(* ===== verification/LocalCopyRun.v ===== *)
(** Copying one file to a local destination: the theorem over [copying], a
    kernel that answers as the monitor asks, and what happens when
    copy_file_range gives up halfway. *)

From S2P Require Export LocalCopyOk.
From stdpp Require Import list.
#[local] Open Scope Z_scope.

(** Small files are written in place, when asked for; sparse files never are. *)
Definition small_inplace (env : fsenv) (t : task) : bool := copy_policy_small_inplace (e_policy env) && negb (t_sparse t).
Definition has_setid (st : stat) : bool := has_bits (perm_bits st) (S_ISUID |. S_ISGID).

Lemma temp_name_not_nil n : temp_name n -> n <> [].
Proof. intros [k ->]. by vm_compute. Qed.

(** What the copy of [t] leaves, written in place or through a temporary name. *)
Definition copied (env : fsenv) (t : task) (src : bytes) (inpl : bool) (g : cghost) (ok : bool) : Prop :=
  cg_fds g = ∅ /\
  if ok then
    cg_data g = src /\ (if inpl then cg_name g = Some (t_name t) else cg_done g = true) /\
    (inpl = false \/ has_setid (t_st t) = false -> sealed env (t_st t) g)
  else cg_name g = None /\ cg_done g = false.

Section one_file.
Context (env : fsenv) (r : runtime) (src_fd dst_fd : Z) (t : task) (src : bytes) (fuel : nat) (s : fsu).
Context (Hdirs : src_fd <> dst_fd) (Hchunk : 0 < g_chunk_size r) (Hsize : st_size (t_st t) = zlen src) (Hname : t_name t <> [])
  (Hfuel : zlen src <= Z.of_nat fuel).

## PROMPT
Retype the listing from above, matching it exactly.

## REPLY TO THE EXERCISE
(* ===== verification/LocalCopyRun.v ===== *)
(** Copying one file to a local destination: the theorem over [copying], a
    kernel that answers as the monitor asks, and what happens when
    copy_file_range gives up halfway. *)

From S2P Require Export LocalCopyOk.
From stdpp Require Import list.
#[local] Open Scope Z_scope.

(** Small files are written in place, when asked for; sparse files never are. *)
Definition small_inplace (env : fsenv) (t : task) : bool := copy_policy_small_inplace (e_policy env) && negb (t_sparse t).
Definition has_setid (st : stat) : bool := has_bits (perm_bits st) (S_ISUID |. S_ISGID).

Lemma temp_name_not_nil n : temp_name n -> n <> [].
Proof. intros [k ->]. by vm_compute. Qed.

(** What the copy of [t] leaves, written in place or through a temporary name. *)
Definition copied (env : fsenv) (t : task) (src : bytes) (inpl : bool) (g : cghost) (ok : bool) : Prop :=
  cg_fds g = ∅ /\
  if ok then
    cg_data g = src /\ (if inpl then cg_name g = Some (t_name t) else cg_done g = true) /\
    (inpl = false \/ has_setid (t_st t) = false -> sealed env (t_st t) g)
  else cg_name g = None /\ cg_done g = false.

Section one_file.
Context (env : fsenv) (r : runtime) (src_fd dst_fd : Z) (t : task) (src : bytes) (fuel : nat) (s : fsu).
Context (Hdirs : src_fd <> dst_fd) (Hchunk : 0 < g_chunk_size r) (Hsize : st_size (t_st t) = zlen src) (Hname : t_name t <> [])
  (Hfuel : zlen src <= Z.of_nat fuel).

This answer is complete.